Universal also announced that it will upgrade its groundbreaking Spiderman ride at Islands of Adventure with new animation in 4K high definition. The work will require Spiderman to be closed for a short time, probably not until next year; dates will be announced later.
Although the ride vehicle and the plot - Spiderman battling villains on the streets of New York - will remain the same, the technology will make the 3-D images of the action sharper and crisper, Coup said. Not only will passengers be able to see details they couldn't see before, new details will be added.
"It will feel like an entirely new experience," Coup said.
But guests will still have to wear 3-D glasses.
While both of Universal's new attractions will open next year, two other theme parks are debuting new or revamped rides this month.
At Walt Disney World, a revamped Star Tours attraction with dramatically upgraded technology re-opened at Hollywood Studios, nine months after it closed.
The ride vehicles, use of motion-simulator technology and theme of interstellar travel are the same. But the revamped ride has a new soundtrack and uses new 3-D digital filming.
The most striking change, however, is that instead of the same adventure each time, the attraction has random story combinations that potentially make each experience different from the last. Guests on a Starspeeder 1000 piloted by C-3PO and pursued by Imperial ships might encounter Princess Leia or Darth Vader or Jar Jar Binks; it might fly into a meteor shower one time and go to Naboo the next.
Busch Gardens, in Tampa, Fla., opened its first launch coaster, Cheetah Hunt, last month. The coaster will use the force of repelling magnets to launch uphill in bursts of speed, from zero to 38 mph in two seconds, then in a second two-second burst it will accelerate to 60 mph. The thrill ride was designed to simulate a cheetah chasing prey as the coaster races across the park's Serengeti Plain.

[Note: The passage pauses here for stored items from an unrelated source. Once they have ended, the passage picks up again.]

(** * Simple Traces example clients: a shallow embedding

    The repository slice holds three Python scripts:
    - [examples/client.py]: posts one JSON trace record per call with
      [requests.post];
    - [examples/python_otlp_client.py] and [examples/otel-client.py]: send
      spans through the OpenTelemetry SDK.

    Python values are a small inductive type, exceptions carry their class,
    and every function of the scripts is a computation in a state-and-exception
    monad over the process's observable history (the requests it sent, the
    lines it printed, the SDK calls it made).  The remote endpoint and the SDK
    are oracles: they decide what each external call returns or raises. *)

From Stdlib Require Import ZArith Floats.
From stdpp Require Import base strings gmap list.

Set Warnings "-inexact-float,-register-all".
Local Open Scope Z_scope.

(** ** Python values *)

Inductive pyval : Type :=
| PyNone
| PyBool (b : bool)
| PyInt (n : Z)
| PyFloat (x : float)
| PyStr (s : string)
| PyList (xs : list pyval)
| PyDict (kvs : list (string * pyval)).

(** [bool(v)]: None, False, zero, and empty containers are falsy. *)
Definition truthy (v : pyval) : bool :=
  match v with
  | PyNone => false
  | PyBool b => b
  | PyInt n => negb (n =? 0)
  | PyFloat x => negb (PrimFloat.eqb x 0%float)
  | PyStr EmptyString => false
  | PyStr _ => true
  | PyList [] => false
  | PyList _ => true
  | PyDict [] => false
  | PyDict _ => true
  end.

(** What the JSON encoder of requests accepts ([json.dumps] with
    [allow_nan=False]): every float in the value, at any depth, is finite. *)
Fixpoint json_serializable (v : pyval) : bool :=
  match v with
  | PyFloat x => PrimFloat.is_finite x
  | PyList xs => forallb json_serializable xs
  | PyDict kvs => forallb (fun '(_, x) => json_serializable x) kvs
  | _ => true
  end.

(** A dict keeps insertion order; [d[k] = v] overwrites in place or appends. *)
Fixpoint dict_get (d : list (string * pyval)) (k : string) : option pyval :=
  match d with
  | [] => None
  | (k', v) :: rest => if String.eqb k' k then Some v else dict_get rest k
  end.

Fixpoint dict_setitem (d : list (string * pyval)) (k : string) (v : pyval)
  : list (string * pyval) :=
  match d with
  | [] => [(k, v)]
  | (k', v') :: rest =>
      if String.eqb k' k then (k', v) :: rest
      else (k', v') :: dict_setitem rest k v
  end.

Definition dict_keys (d : list (string * pyval)) : list string := map fst d.

(** ** Exceptions *)

Inductive exn_class : Type :=
| BaseException | Exception | KeyboardInterrupt | SystemExit
| LookupError | KeyError | TypeError | ValueError | RuntimeError | OSError
| RequestException | ConnectionError | HTTPError | Timeout | InvalidJSONError.

#[global] Instance exn_class_eq_dec : EqDecision exn_class.
Proof. solve_decision. Defined.

(** The direct base class, as in the builtins and in [requests.exceptions]. *)
Definition base_class (c : exn_class) : option exn_class :=
  match c with
  | BaseException => None
  | Exception | KeyboardInterrupt | SystemExit => Some BaseException
  | LookupError | TypeError | ValueError | RuntimeError | OSError =>
      Some Exception
  | KeyError => Some LookupError
  | RequestException => Some OSError
  | ConnectionError | HTTPError | Timeout | InvalidJSONError =>
      Some RequestException
  end.

Fixpoint issubclass_upto (fuel : nat) (c d : exn_class) : bool :=
  if decide (c = d) then true
  else match fuel, base_class c with
       | S fuel', Some b => issubclass_upto fuel' b d
       | _, _ => false
       end.

(** The hierarchy above is four levels deep. *)
Definition issubclass : exn_class -> exn_class -> bool := issubclass_upto 5.

Record exn : Type := Exn { exn_cls : exn_class; exn_args : list pyval }.

Definition isinstance (e : exn) (c : exn_class) : bool :=
  issubclass (exn_cls e) c.

(** ** Computations: state passing with exceptions *)

Inductive res (A : Type) : Type :=
| Ok (a : A)
| Raise (e : exn).
Arguments Ok {A} a.
Arguments Raise {A} e.

Definition M (W A : Type) : Type := W -> res A * W.

Definition ret {W A} (a : A) : M W A := fun w => (Ok a, w).

Definition raise {W A} (e : exn) : M W A := fun w => (Raise e, w).

Definition bind {W A B} (m : M W A) (k : A -> M W B) : M W B :=
  fun w =>
    match m w with
    | (Ok a, w') => k a w'
    | (Raise e, w') => (Raise e, w')
    end.

Notation "'let*' x ':=' c1 'in' c2" := (bind c1 (fun x => c2))
  (at level 10, x binder, c1 at level 100, c2 at level 200).

(** [try: body  except cls as e: handler e].  An exception that is not an
    instance of [cls] passes through. *)
Definition try_except {W A} (body : M W A) (cls : exn_class)
    (handler : exn -> M W A) : M W A :=
  fun w =>
    match body w with
    | (Ok a, w') => (Ok a, w')
    | (Raise e, w') =>
        if isinstance e cls then handler e w' else (Raise e, w')
    end.

(** [for x in xs: body x] *)
Fixpoint for_each {W A} (xs : list A) (body : A -> M W unit) : M W unit :=
  match xs with
  | [] => ret tt
  | x :: rest => let* _ := body x in for_each rest body
  end.

(** [v[k]] for a string key [k]. *)
Definition getitem_str (v : pyval) (k : string) : res pyval :=
  match v with
  | PyDict kvs =>
      match dict_get kvs k with
      | Some x => Ok x
      | None => Raise (Exn KeyError [PyStr k])
      end
  | _ => Raise (Exn TypeError [])
  end.

(** A printed line: the literal parts of an f-string and the values it
    formats, in order. *)
Inductive piece : Type :=
| Lit (s : string)
| Fmt (v : pyval)
| FmtExn (e : exn).

Definition newline : string := String (Ascii.ascii_of_nat 10) "".
Definition dquote : string := String (Ascii.ascii_of_nat 34) "".

(** [s * n] *)
Fixpoint str_mul (s : string) (n : nat) : string :=
  match n with
  | O => ""
  | S n' => s +:+ str_mul s n'
  end.

(** ** examples/client.py *)

Module client.

Definition API_URL : string := "http://localhost:8080/api/traces".

(** What the script uses of a [requests.Response]: its status code and what
    [response.json()] gives (a parsed value, or the exception it raises). *)
Record Response : Type := { status_code : Z; json_result : res pyval }.

Inductive event : Type :=
| Post (url : string) (json : pyval)
| Print (line : list piece)
| Sleep (secs : float).

(** The history of the process, oldest event first. *)
Definition world : Type := list event.

Fixpoint posts_of (w : world) : list (string * pyval) :=
  match w with
  | [] => []
  | Post url json :: rest => (url, json) :: posts_of rest
  | _ :: rest => posts_of rest
  end.

(** The remote endpoint: what the [n]-th POST of the process meets. *)
Definition network : Type := nat -> string -> pyval -> res Response.

(** [Response.raise_for_status] of the requests library: an [HTTPError] for
    a 4xx or 5xx status, nothing otherwise. *)
Definition http_error (r : Response) : option exn :=
  if (400 <=? status_code r) && (status_code r <? 500)
  then Some (Exn HTTPError [PyInt (status_code r); PyStr "Client Error"])
  else if (500 <=? status_code r) && (status_code r <? 600)
  then Some (Exn HTTPError [PyInt (status_code r); PyStr "Server Error"])
  else None.

Definition print (line : list piece) : M world unit :=
  fun w => (Ok tt, w ++ [Print line]).

Definition sleep (secs : float) : M world unit :=
  fun w => (Ok tt, w ++ [Sleep secs]).

Definition build_payload
    (model input_text output_text prompt_tokens output_tokens duration_ms
       metadata : pyval) : list (string * pyval) :=
  let payload :=
    [ ("model", model);
      ("input", input_text);
      ("output", output_text);
      ("prompt_tokens", prompt_tokens);
      ("output_tokens", output_tokens);
      ("duration", duration_ms) ] in
  if truthy metadata then dict_setitem payload "metadata" metadata
  else payload.

Section with_network.
Variable net : network.

(** [requests.post(url, json=json)].  The body is encoded first: a value the
    encoder refuses raises [InvalidJSONError] and nothing is sent.  Otherwise
    the request goes out and the endpoint decides. *)
Definition requests_post (url : string) (json : pyval) : M world Response :=
  fun w =>
    if json_serializable json
    then (net (length (posts_of w)) url json, w ++ [Post url json])
    else (Raise (Exn InvalidJSONError
                   [PyStr "Out of range float values are not JSON compliant"]),
          w).

Definition raise_for_status (r : Response) : M world unit :=
  match http_error r with
  | Some e => raise e
  | None => ret tt
  end.

Definition response_json (r : Response) : M world pyval :=
  fun w => (json_result r, w).

Definition getitem (v : pyval) (k : string) : M world pyval :=
  fun w => (getitem_str v k, w).

(** [metadata] is [PyNone] when the caller leaves it out. *)
Definition create_trace
    (model input_text output_text prompt_tokens output_tokens duration_ms
       metadata : pyval) : M world pyval :=
  let payload :=
    build_payload model input_text output_text prompt_tokens
      output_tokens duration_ms metadata in
  try_except
    (let* response := requests_post API_URL (PyDict payload) in
     let* _ := raise_for_status response in
     let* result := response_json response in
     let* id := getitem result "id" in
     let* _ := print [Lit "✓ Trace created: "; Fmt id] in
     ret result)
    RequestException
    (fun e =>
       let* _ := print [Lit "✗ Error creating trace: "; FmtExn e] in
       ret PyNone).

Definition main : M world unit :=
  let* _ :=
    create_trace
      (PyStr "gpt-4")
      (PyStr "What is machine learning?")
      (PyStr "Machine learning is a subset of artificial intelligence...")
      (PyInt 15) (PyInt 45) (PyInt 1200) PyNone in
  let* _ :=
    create_trace
      (PyStr "claude-3-opus")
      (PyStr "Explain quantum computing in simple terms")
      (PyStr "Quantum computing uses quantum mechanics principles...")
      (PyInt 20) (PyInt 60) (PyInt 1500)
      (PyDict [ ("user_id", PyStr "user_12345");
                ("session_id", PyStr "session_abc");
                ("temperature", PyFloat 0.7);
                ("max_tokens", PyInt 100) ]) in
  let models := ["gpt-3.5-turbo"; "gpt-4"; "claude-3-sonnet"] in
  for_each models (fun model =>
    let* _ :=
      create_trace
        (PyStr model)
        (PyStr ("Test prompt for " +:+ model))
        (PyStr ("Test response from " +:+ model))
        (PyInt 10) (PyInt 25) (PyInt 800) PyNone in
    sleep 0.1).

The coaster's vital statistics: 4,400 feet of track (the longest at the park), speeds up to 60 mph, a 360-degree helix, a 130-foot dive from its signature tower into a below-ground trench. The ride will last about 3 1 / 2 minutes, including loading and unloading.
The coaster is combined with a second new attraction, a habitat for cheetahs called Cheetah Run. The habitat, built in the area that used to house the Budweiser Clydesdales, will have elevated, glass-panel viewing areas where visitors can watch animal trainers conduct sprints with the big cats.